Here's a summary of SeaMonkey/Mozilla-related work I've done in week 10/2011 (March 7 - 13, 2011):
- Mozilla work / crash-stats:
I did take a look into reports currently done by other people externally and filed bugs to get them into Socorro itself, as well as some others we talked about in a CrashKill team meeting.
In addition, I moved most of the wiki content I produced over to a CrashKill Plan page on the Mozilla wiki, where it has a better place than on my own property.
To get wider input, I posted my blog entry on "What Should crash-stats Do For You?" on the newsgroups and mailing lists as well and got some good replies, which I still need to take a deeper look at.

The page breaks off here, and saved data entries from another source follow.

(** * Rollout planner: budget, duration, phases, timeline and milestones

    A shallow embedding of [src/planners/rollout_planner.py]
    (class [RolloutPlanner]) and the verification of its documented
    properties.

    Conventions of the embedding.

    - Python [int] is [Z]; [len(...)] is a [nat].
    - Python [float] is an exact rational [Q]: every value is finite, and
      the rounding of binary64 arithmetic is not represented; the statements
      on amounts and percentages leave it room. The conversion of an [int]
      beyond the range of float raises [OverflowError]
      ([parameters_overflow]). [round], [int], [math.ceil], [min] and [max]
      are written out below.
    - [datetime] is the number of microseconds since 0001-01-01T00:00:00 and
      [timedelta] a number of microseconds; the two range checks of the
      [datetime] module (years 1..9999, at most 999999999 days) raise
      [OverflowError].
    - An exception that no [except] clause catches ends the call: the
      functions that can raise return a [result].
    - The text that [strftime('%Y-%m-%d')] prints is represented, in the
      records of the plan, by the proleptic Gregorian ordinal of the day it
      denotes ([toordinal]); [date_text] gives the text itself, whose year
      is not padded, and the code that parses such a text back or compares
      two of them is modelled on the texts.
    - A dict with string keys holding arbitrary values is a
      [gmap string PyVal].
    - The rationale log keeps one constructor per f-string of the source,
      carrying the values the string interpolates. *)

From Stdlib Require Import ZArith QArith Qround Lqa Lia Ascii String.
From stdpp Require Import base option list sorting gmap strings.

#[local] Open Scope Z_scope.

(** ** Exceptions *)

Inductive exn : Set := OverflowError | ValueError | TypeError | AttributeError.

Inductive result (T : Type) : Type :=
| Ok (v : T)
| Raise (e : exn).
Arguments Ok {T} v.
Arguments Raise {T} e.

#[global] Instance result_ret : MRet result := fun _ v => Ok v.
#[global] Instance result_bind : MBind result := fun _ _ f r =>
  match r with
  | Ok v => f v
  | Raise e => Raise e
  end.

(** ** Python numbers *)

Module Py.

Definition Qltb (x y : Q) : bool := negb (Qle_bool y x).

(** [min(a, b)]: the first argument unless the second is strictly less. *)
Definition min (a b : Q) : Q := if Qltb b a then b else a.

(** [max(a, b)]: the first argument unless the second is strictly
    greater. *)
Definition max (a b : Q) : Q := if Qltb a b then b else a.

(** [round(x)]: nearest integer, ties to the even one. *)
Definition round (x : Q) : Z :=
  let f := Qfloor x in
  match (x - inject_Z f ?= 1 # 2)%Q with
  | Lt => f
  | Gt => f + 1
  | Eq => if Z.even f then f else f + 1
  end.

(** [round(x, n)] for [n] decimals. *)
Definition round_nd (x : Q) (n : nat) : Q :=
  (inject_Z (round (x * inject_Z (10 ^ Z.of_nat n))) / inject_Z (10 ^ Z.of_nat n))%Q.

(** [int(x)] of a float: truncation towards zero. *)
Definition int (x : Q) : Z := Z.quot (Qnum x) (Z.pos (Qden x)).

(** [math.ceil(x)]. *)
Definition ceil (x : Q) : Z := Qceiling x.

(** [sum(xs)]: starts at 0 and adds from the left. *)
Definition sum (xs : list Q) : Q := fold_left Qplus xs 0%Q.

End Py.

(** ** Dynamically typed values of the movie profile *)

Inductive PyVal : Type :=
| PNone
| PBool (b : bool)
| PInt (z : Z)
| PFloat (q : Q)
| PStr (s : string)
| PObj (nonempty : bool).
(** [PObj] stands for any other object (list, dict, ...): only its truth
    value is observable here, and [float()] and [int()] raise [TypeError]
    on it. *)

Definition truthy (v : PyVal) : bool :=
  match v with
  | PNone => false
  | PBool b => b
  | PInt z => negb (z =? 0)
  | PFloat q => negb (Qeq_bool q 0)
  | PStr s => negb (String.eqb s "")
  | PObj b => b
  end.

(** [v or d] *)
Definition py_or (v d : PyVal) : PyVal := if truthy v then v else d.

(** ** Dates *)

Definition datetime := Z.
Definition timedelta := Z.

Definition US_PER_DAY : Z := 86400000000.
Definition MAX_ORDINAL : Z := 3652059.
Definition MAX_DELTA_DAYS : Z := 999999999.

Definition days (n : Z) : timedelta := n * US_PER_DAY.
Definition weeks (n : Z) : timedelta := days (7 * n).

(** [timedelta(weeks=n)], with the constructor's range check. *)
Definition timedelta_weeks (n : Z) : result timedelta :=
  if Z.abs (7 * n) <=? MAX_DELTA_DAYS then Ok (weeks n) else Raise OverflowError.

(** [td.days]: whole days, rounded down. *)
Definition td_days (d : timedelta) : Z := d / US_PER_DAY.

Definition datetime_ok (t : Z) : bool :=
  (0 <=? t) && (t <? MAX_ORDINAL * US_PER_DAY).

(** [t + d] and [t - d] on a datetime. *)
Definition dt_add (t : datetime) (d : timedelta) : result datetime :=
  if datetime_ok (t + d) then Ok (t + d) else Raise OverflowError.

Definition dt_sub (t : datetime) (d : timedelta) : result datetime :=
  if datetime_ok (t - d) then Ok (t - d) else Raise OverflowError.

(** The day [strftime('%Y-%m-%d')] prints. *)
Definition toordinal (t : datetime) : Z := t / US_PER_DAY + 1.

(** [datetime.strptime(s, '%Y-%m-%d')] of the text of day [d]. *)
Definition midnight (d : Z) : datetime := (d - 1) * US_PER_DAY.

Module Calendar.

Definition is_leap (y : Z) : bool :=
  (y mod 4 =? 0) && (negb (y mod 100 =? 0) || (y mod 400 =? 0)).

Definition days_in_month (y m : Z) : Z :=
  if m =? 2 then (if is_leap y then 29 else 28)
  else if (m =? 4) || (m =? 6) || (m =? 9) || (m =? 11) then 30
  else 31.

Definition days_before_year (y : Z) : Z :=
  let p := y - 1 in p * 365 + p / 4 - p / 100 + p / 400.

Fixpoint days_before_month_aux (y : Z) (k : nat) : Z :=
  match k with
  | O => 0
  | S k' => days_before_month_aux y k' + days_in_month y (Z.of_nat k)
  end.

Definition days_before_month (y m : Z) : Z :=
  days_before_month_aux y (Z.to_nat (m - 1)).

Definition ymd2ord (y m d : Z) : Z :=
  days_before_year y + days_before_month y m + d.

Definition digit (c : ascii) : option Z :=
  let n := Z.of_N (Ascii.N_of_ascii c) in
  if (48 <=? n) && (n <=? 57) then Some (n - 48) else None.

Definition in_range (c : ascii) (lo hi : Z) : option Z :=
  match digit c with
  | Some n => if (lo <=? n) && (n <=? hi) then Some n else None
  | None => None
  end.

(** The group [(?P<m>1[0-2]|0[1-9]|[1-9])] followed by ["-"]: the month
    and the text after the dash. *)
Definition month_token (s : list ascii) : option (Z * list ascii) :=
  match s with
  | c1 :: c2 :: rest =>
      if Ascii.eqb c2 "-" then n ← in_range c1 1 9; Some (n, rest)
      else
        match rest with
        | c3 :: rest' =>
            if negb (Ascii.eqb c3 "-") then None
            else if Ascii.eqb c1 "1" then
              n ← in_range c2 0 2; Some (10 + n, rest')
            else if Ascii.eqb c1 "0" then
              n ← in_range c2 1 9; Some (n, rest')
            else None
        | [] => None
        end
  | _ => None
  end.

(** The group [(?P<d>3[0-1]|[1-2]\d|0[1-9]|[1-9]| [1-9])], which must
    end the text. *)
Definition day_token (s : list ascii) : option Z :=
  match s with
  | [c] => in_range c 1 9
  | [c1; c2] =>
      if Ascii.eqb c1 "3" then n ← in_range c2 0 1; Some (30 + n)
      else if Ascii.eqb c1 "0" || Ascii.eqb c1 " " then in_range c2 1 9
      else a ← in_range c1 1 2; b ← digit c2; Some (10 * a + b)
  | _ => None
  end.

(** Year, month and day matched by the format ['%Y-%m-%d']. *)
Definition match_ymd (s : list ascii) : option (Z * Z * Z) :=
  match s with
  | y1 :: y2 :: y3 :: y4 :: dash :: rest =>
      if negb (Ascii.eqb dash "-") then None
      else
        a ← digit y1; b ← digit y2; c ← digit y3; d ← digit y4;
        '(m, rest') ← month_token rest;
        dd ← day_token rest';
        Some (1000 * a + 100 * b + 10 * c + d, m, dd)
  | _ => None
  end.

(** [datetime.strptime(s, '%Y-%m-%d')]; [None] is [ValueError]. *)
Definition strptime (s : string) : option datetime :=
  '(y, m, d) ← match_ymd (list_ascii_of_string s);
  if (1 <=? y) && (d <=? days_in_month y m)
  then Some (midnight (ymd2ord y m d))
  else None.

End Calendar.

Again, part of my time went into work on "explosiveness" reports, which I can now automatically generate on my local machine and experimentally publish on my test website.

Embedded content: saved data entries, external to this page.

(** * Session / command lifecycle of the web terminal

    A shallow embedding of the terminal [App] component (the React component
    with the tab bar, [executeCommand], [cancelCommand], [createNewTab] and
    [closeTab]) and of the [/api/execute] result shape served by
    [src/index.tsx].

    Conventions.
    - A JavaScript string is a [string] holding its UTF-8 bytes.
    - React state cells ([useState]) and the [abortControllerRef] cell are the
      fields of one record [State]; a functional update
      [setSessions(prev => f prev)] is the update [f] applied to the current
      field.
    - An [async] function is cut at its [await]: the part before it runs when
      the handler is called, the part after it is a continuation ([Pending])
      that holds the variables the closure captured and runs when the request
      settles.
    - A handler reads the state cells through the closure of the render
      that created it. The steps of a run call the handlers of the render
      that shows the current state. [createNewTab] and [closeTab] read
      [sessions] both through the closure and through a functional update,
      so they take the rendered state as an argument of its own.
    - What the platform supplies ([Date.now], the outcome of [fetch], the
      contents of [localStorage]) is an input of the corresponding step. *)

From Stdlib Require Import ZArith NArith Ascii String DecimalString DecimalN.
From stdpp Require Import base list strings.

Local Open Scope string_scope.
Set Warnings "-register-all".

(** ** JavaScript string primitives *)

Module JsString.

Definition code (c : ascii) : N := N_of_ascii c.

(** White space and line terminators of one UTF-8 byte:
    TAB, LF, VT, FF, CR, SP. *)
Definition ws1 (c : ascii) : bool :=
  let n := code c in ((9 <=? n)%N && (n <=? 13)%N) || (n =? 32)%N.

(** U+00A0, encoded on two bytes. *)
Definition ws2 (a b : ascii) : bool :=
  (code a =? 194)%N && (code b =? 160)%N.

(** U+1680, U+2000..U+200A, U+2028, U+2029, U+202F, U+205F, U+3000 and
    U+FEFF, encoded on three bytes. *)
Definition ws3 (a b c : ascii) : bool :=
  let '(x, y, z) := (code a, code b, code c) in
  ((x =? 225) && (y =? 154) && (z =? 128))%N
  || ((x =? 226) && (y =? 128)
      && (((128 <=? z) && (z <=? 138)) || (z =? 168) || (z =? 169) || (z =? 175)))%N
  || ((x =? 226) && (y =? 129) && (z =? 159))%N
  || ((x =? 227) && (y =? 128) && (z =? 128))%N
  || ((x =? 239) && (y =? 187) && (z =? 191))%N.

(** Strips leading white space; [w2] and [w3] recognise the two- and
    three-byte characters in the order the bytes are met. *)
Fixpoint strip (w2 : ascii -> ascii -> bool) (w3 : ascii -> ascii -> ascii -> bool)
    (s : string) : string :=
  match s with
  | EmptyString => EmptyString
  | String a r =>
      if ws1 a then strip w2 w3 r else
      match r with
      | EmptyString => s
      | String b r2 =>
          if w2 a b then strip w2 w3 r2 else
          match r2 with
          | EmptyString => s
          | String c r3 => if w3 a b c then strip w2 w3 r3 else s
          end
      end
  end.

Definition rev (s : string) : string :=
  string_of_list_ascii (List.rev (list_ascii_of_string s)).

Definition trimStart (s : string) : string := strip ws2 ws3 s.

Definition trimEnd (s : string) : string :=
  rev (strip (fun b a => ws2 a b) (fun c b a => ws3 a b c) (rev s)).

(** [String.prototype.trim]. *)
Definition trim (s : string) : string := trimEnd (trimStart s).

(** Truthiness of a string: every string but the empty one. *)
Definition truthy (s : string) : bool :=
  match s with EmptyString => false | String _ _ => true end.

(** Truthiness of an optional string field ([undefined] when absent). *)
Definition truthy_opt (o : option string) : bool :=
  match o with Some s => truthy s | None => false end.

(** [Number.prototype.toString] of a non-negative integer. *)
Definition of_N (n : N) : string := NilEmpty.string_of_uint (N.to_uint n).

Definition of_nat (n : nat) : string := of_N (N.of_nat n).

End JsString.

(** ** History Navigator: the [commandHistory] list *)

Module HistoryNavigator.

(** [[command, ...prev.filter(cmd => cmd !== command)].slice(0, 50)] *)
Definition push (command : string) (prev : list string) : list string :=
  take 50 (command :: filter (λ cmd, cmd ≠ command) prev).

(** The list after the commands [cmds] were submitted in that order,
    starting from the initial state [useState<string[]>([])]. *)
Definition after (cmds : list string) : list string :=
  fold_left (λ prev command, push command prev) cmds [].

(** What a well-formed command-history list is: unique values, at most 50. *)
Definition well_formed (prev : list string) : Prop :=
  NoDup prev ∧ (length prev <= 50)%nat.

End HistoryNavigator.

(** ** [JSON.parse] *)

Module Json.

Import JsString.

Inductive json : Type :=
| JNull
| JBool (b : bool)
| JNumber (literal : string)
| JString (s : string)
| JArray (elements : list json)
| JObject (members : list (string * json)).

Definition is_ws (c : ascii) : bool :=
  let n := code c in (n =? 32)%N || (n =? 9)%N || (n =? 10)%N || (n =? 13)%N.

Fixpoint skip_ws (s : string) : string :=
  match s with
  | String c r => if is_ws c then skip_ws r else s
  | EmptyString => EmptyString
  end.

(** [eat lit s] removes the literal [lit] from the front of [s]. *)
Fixpoint eat (lit s : string) : option string :=
  match lit, s with
  | EmptyString, _ => Some s
  | String a l, String b r => if Ascii.eqb a b then eat l r else None
  | String _ _, EmptyString => None
  end.

Definition is_digit (c : ascii) : bool :=
  let n := code c in (48 <=? n)%N && (n <=? 57)%N.

(** The longest prefix of digits, and what follows it. *)
Fixpoint digits (s : string) : string * string :=
  match s with
  | String c r =>
      if is_digit c then let '(d, k) := digits r in (String c d, k)
      else (EmptyString, s)
  | EmptyString => (EmptyString, EmptyString)
  end.

Definition digits1 (s : string) : option (string * string) :=
  match digits s with
  | (EmptyString, _) => None
  | (d, k) => Some (d, k)
  end.

(** number = [ "-" ] int [ frac ] [ exp ]; the literal is kept as text. *)
Definition parse_number (s : string) : option (string * string) :=
  let '(sign, s1) :=
    match s with
    | String c r => if (code c =? 45)%N then ("-", r) else ("", s)
    | EmptyString => ("", s)
    end in
  match s1 with
  | String c r =>
      if negb (is_digit c) then None else
      let '(int, s2) :=
        if (code c =? 48)%N then ("0", r) else digits s1 in
      let frac :=
        match s2 with
        | String d r2 =>
            if (code d =? 46)%N
            then match digits1 r2 with
                 | Some (f, k) => Some ("." +:+ f, k)
                 | None => None
                 end
            else Some ("", s2)
        | EmptyString => Some ("", s2)
        end in
      match frac with
      | None => None
      | Some (f, s3) =>
          match s3 with
          | String e r3 =>
              if (code e =? 101)%N || (code e =? 69)%N then
                let '(esign, r4) :=
                  match r3 with
                  | String g r5 =>
                      if (code g =? 43)%N || (code g =? 45)%N
                      then (String g "", r5) else ("", r3)
                  | EmptyString => ("", r3)
                  end in
                match digits1 r4 with
                | Some (x, k) => Some (sign +:+ int +:+ f +:+ String e esign +:+ x, k)
                | None => None
                end
              else Some (sign +:+ int +:+ f, s3)
          | EmptyString => Some (sign +:+ int +:+ f, s3)
          end
      end
  | EmptyString => None
  end.

Definition hex (c : ascii) : option N :=
  let n := code c in
  if (48 <=? n)%N && (n <=? 57)%N then Some (n - 48)%N
  else if (97 <=? n)%N && (n <=? 102)%N then Some (n - 87)%N
  else if (65 <=? n)%N && (n <=? 70)%N then Some (n - 55)%N
  else None.

Definition hex4 (a b c d : ascii) : option N :=
  match hex a, hex b, hex c, hex d with
  | Some x, Some y, Some z, Some w => Some (((x * 16 + y) * 16 + z) * 16 + w)%N
  | _, _, _, _ => None
  end.

(** One character of a string literal: a byte of the text, or the UTF-16
    code unit an escape sequence stands for. *)
Inductive char : Type := Raw (b : ascii) | Unit (u : N).

(** The code unit of a one-letter escape: the letter after the backslash
    is a quote, a backslash, a slash, or one of b, f, n, r, t. *)
Definition escape (e : ascii) : option N :=
  match code e with
  | 34%N => Some 34%N
  | 92%N => Some 92%N
  | 47%N => Some 47%N
  | 98%N => Some 8%N
  | 102%N => Some 12%N
  | 110%N => Some 10%N
  | 114%N => Some 13%N
  | 116%N => Some 9%N
  | _ => None
  end.

(** The characters of a string literal, read after its opening quote up to
    and including its closing quote. *)
Fixpoint parse_chars (s : string) (acc : list char) : option (list char * string) :=
  match s with
  | EmptyString => None
  | String c r =>
      if (code c =? 34)%N then Some (List.rev acc, r)
      else if (code c =? 92)%N then
        match r with
        | EmptyString => None
        | String e r1 =>
            if (code e =? 117)%N then
              match r1 with
              | String h1 (String h2 (String h3 (String h4 r2))) =>
                  match hex4 h1 h2 h3 h4 with
                  | Some u => parse_chars r2 (Unit u :: acc)
                  | None => None
                  end
              | _ => None
              end
            else
              match escape e with
              | Some u => parse_chars r1 (Unit u :: acc)
              | None => None
              end
        end
      else if (code c <? 32)%N then None
      else parse_chars r (Raw c :: acc)
  end.

Definition byte (n : N) : ascii := ascii_of_N n.

(** UTF-8 bytes of a code point (a lone surrogate is written on three
    bytes like any other code point below U+10000). *)
Definition utf8 (cp : N) : list ascii :=
  if (cp <? 128)%N then [byte cp]
  else if (cp <? 2048)%N then [byte (192 + cp / 64); byte (128 + cp mod 64)]
  else if (cp <? 65536)%N then
    [byte (224 + cp / 4096); byte (128 + (cp / 64) mod 64); byte (128 + cp mod 64)]
  else
    [byte (240 + cp / 262144); byte (128 + (cp / 4096) mod 64);
     byte (128 + (cp / 64) mod 64); byte (128 + cp mod 64)].

Definition is_high (u : N) : bool := (55296 <=? u)%N && (u <=? 56319)%N.
Definition is_low (u : N) : bool := (56320 <=? u)%N && (u <=? 57343)%N.

Fixpoint encode (cs : list char) : list ascii :=
  match cs with
  | [] => []
  | Raw b :: r => b :: encode r
  | Unit u :: r =>
      match r with
      | Unit v :: r' =>
          if is_high u && is_low v
          then utf8 (65536 + (u - 55296) * 1024 + (v - 56320)) ++ encode r'
          else utf8 u ++ encode r
      | _ => utf8 u ++ encode r
      end
  end.

Definition parse_string (s : string) : option (string * string) :=
  match parse_chars s [] with
  | Some (cs, r) => Some (string_of_list_ascii (encode cs), r)
  | None => None
  end.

Next to this, I spent some time talking about and understanding what's going on with crashes we are tracking for different releases, so that I get more familiar with the work going on in this team. - Search Bar and OpenSearch Engine Manager:
I'm very happy I could land my probably last major SeaMonkey patch on adding optional search bar patch as well as an engine manager for OpenSearch. - Themes:
I once again worked a bit on keeping EarlyBlue and LCARStrek in line with trunk development and making the latter fit for Firefox 4 at some point. - Various Discussions/Topics:
Firefox 4 RC, future release system for Firefox, RC1 crashes, SeaMonkey planning, drivers for my new bleeding-edge hardware, Discovery coming home for good, etc.

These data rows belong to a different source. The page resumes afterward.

(** X22: on a terminal wide enough for the ellipsis (13 columns or more),
    and with a grey styling that [stripAnsiCodes] removes, a context line
    is always rendered as one row whose text, after the line number, has
    a visible length of at most the maximum width: the line itself when
    it fits, and otherwise its first [cut] units, for a [cut] of at most
    [width - 3], followed by the three dots. *)
Theorem context_row_fits_the_width
    (lineNumStr line : str)
    (Hwidth : (3 <= maxLineWidth columns)%Z)
    (Hchalk : forall m rest,
        plain m = true ->
        stripAnsiCodes (chalk Gray m ++ rest) = m ++ stripAnsiCodes rest) :
  exists shown,
    renderContextLine chalk columns lineNumStr line
    = chalk Gray (chr " " :: lineNumStr ++ lit ": ") ++ shown ++ [LF] /\
    (visibleLength shown <= maxLineWidth columns)%Z /\
    (shown = line \/
     exists cut,
       (cut <= maxLineWidth columns - 3)%Z /\
       shown = substring0 line cut ++ chalk Gray (lit "...")).
Proof.
  unfold renderContextLine.
  destruct (visibleLength line >? maxLineWidth columns)%Z eqn:E.
  - eexists. split; [reflexivity|].
    assert (Hcut : (truncateAt columns line <= maxLineWidth columns - 3)%Z).
    { unfold truncateAt. cbv zeta.
      destruct (beyondSeventyPercent _ _); [|lia].
      pose proof (lastSpace_spec line (maxLineWidth columns - 3)) as H.
      cbv zeta in H. destruct H as [[Hr _]|[Hr _]]; lia. }
    split; [|right; eexists; split; [exact Hcut | reflexivity]].
    pose proof (visibleLength_app
                  (substring0 line (truncateAt columns line))
                  (chalk Gray (lit "..."))) as Happ.
    pose proof (visibleLength_le_len
                  (substring0 line (truncateAt columns line))) as Hle.
    assert (Hdots : visibleLength (chalk Gray (lit "...")) = 3%Z).
    { unfold visibleLength.
      rewrite <- (app_nil_r (chalk Gray (lit "..."))).
      now rewrite (Hchalk (lit "...") [] eq_refl). }
    assert (Hlen : (len (substring0 line (truncateAt columns line))
                    <= Z.max 0 (truncateAt columns line))%Z)
      by (unfold substring0, len; rewrite length_firstn; lia).
    lia.
  - eexists. split; [reflexivity|]. split; [|now left].
    rewrite Z.gtb_ltb in E. now apply Z.ltb_ge in E.
Qed.
Definition crawl_website (self_max_pages self_timeout : Z) (start_url : str)
    : M W Results :=
  start_time <- read_clock ;;
  let start_url :=
    if negb (startswith start_url (s "http")) then s "https://" ++ start_url
    else start_url in
  parsed <- lift (urlparse start_url) ;;
  let base_domain := netloc parsed in
  modify (set_results (init_results start_url)) ;;;
  modify (set_all_signals ∅) ;;;
  returned <-
    try_catch
      (crawl_body self_max_pages self_timeout start_time start_url base_domain)
      (fun e => update_results (set_error (exn_str e)) ;;; ret false) ;;
  if returned : bool then gets results
  else
    sg <- gets all_signals ;;
    update_results (set_enterprise_signals sg) ;;;
    gets results.

End Scraper.

Arguments crawl_website {W Soup} lib self_max_pages self_timeout start_url.
Arguments crawl_body {W Soup} lib self_max_pages self_timeout start_time
  start_url base_domain.
Arguments crawl_pages {W Soup} lib self_timeout start_time priority_links.
Arguments store_homepage {W Soup} lib start_url homepage.
Arguments rank_links {W Soup} self_max_pages base_domain homepage.
Arguments scrape_page {W Soup} lib url.
Arguments is_english {W Soup} lib text.
Arguments raise_for_status {W Soup} lib response.

(** ** The entry point *)

Section EntryPoint.

Context {W Soup : Type}.
Variable lib : Library W Soup.

(** The state of a new [IntelligentScraper] in the world [w]: nothing
    visited, and empty logs. *)
Definition new_scraper (w : W) : Frame W :=
  {| visited_urls := ∅; world := w; fetched := []; clock_reads := [];
     results := init_results []; all_signals := ∅ |}.

(** [scrape_company_website(url, max_pages)]: a new scraper, with the
    default [timeout] of 30 seconds, crawls [url]. *)
Definition scrape_company_website (url : str) (max_pages : Z) (w : W)
    : result Results * Frame W :=
  crawl_website lib max_pages 30 url (new_scraper w).

End EntryPoint.

(** The loop over [page['enterprise_signals'].items()] of [crawl_website],
    statement by statement:
    [if signal_type not in all_signals: all_signals[signal_type] = []] and
    [all_signals[signal_type].extend(matches)]. *)
Fixpoint extend_signals (all_signals : Signals) (items : list (str * list str))
    : Signals :=
  match items with
  | [] => all_signals
  | (signal_type, matches) :: rest =>
      let all_signals :=
        if bool_decide (is_Some (all_signals !! signal_type)) then all_signals
        else <[signal_type := []]> all_signals in
      let all_signals :=
        <[signal_type := default [] (all_signals !! signal_type) ++ matches]>
          all_signals in
      extend_signals all_signals rest
  end.

(** ** [extract_company_name] *)

Module CompanyName.

(** The separators tried on the title, in the order of the source's list
    ['|', '-', '–', ':', '—'].  The en dash and the em dash are not ASCII:
    no modelled title contains them, so their rounds of the loop do
    nothing and are left out. *)
Definition separators : list ascii := ["|"; "-"; ":"]%char.

(** [for sep in separators: if sep in title_text: ...]; [Some name] when
    the loop returns [name]. *)
Fixpoint name_before_separator (seps : list ascii) (title_text : str) : option str :=
  match seps with
  | [] => None
  | sep :: rest =>
      if has_char sep title_text then
        let name := strip (split_first sep title_text) in
        if (3 <? len name) && (len name <? 50) then Some name
        else name_before_separator rest title_text
      else name_before_separator rest title_text
  end.

(** The block under [# Try title tag]; [Some name] when it returns. *)
Definition name_from_title (title : option str) : option str :=
  match title with
  | Some text =>
      let title_text := strip text in
      match name_before_separator separators title_text with
      | Some name => Some name
      | None =>
          if (3 <? len title_text) && (len title_text <? 50) then Some title_text
          else None
      end
  | None => None
  end.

My favorite real-world "space ship", the Discovery, landed this week for the last time from a successful major mission. I bow my head in the light of this incredible machine flying 39 times to Earth orbit and not only bringing up a huge quantity of items and people but also bringing back more cargo and astronauts than any other vessel has and will for a very long time.
Still, I had my own "last major" milestone this week, in this case for SeaMonkey, landing the optional search bar and the OpenSearch engine manager ion the tree. There's one large difference here, though: While the Space Shuttle program is ending and the future of human spaceflight programs (in- and outside NASA) is unclear at best, the SeaMonkey project is going on fine, on the way to a major step with the 2.1 release, and it will also go on well and thrive in the future. I'm still helping to ensure this will be the case, and I see myself as just having laid foundation for a few things so other people can build great things upon them!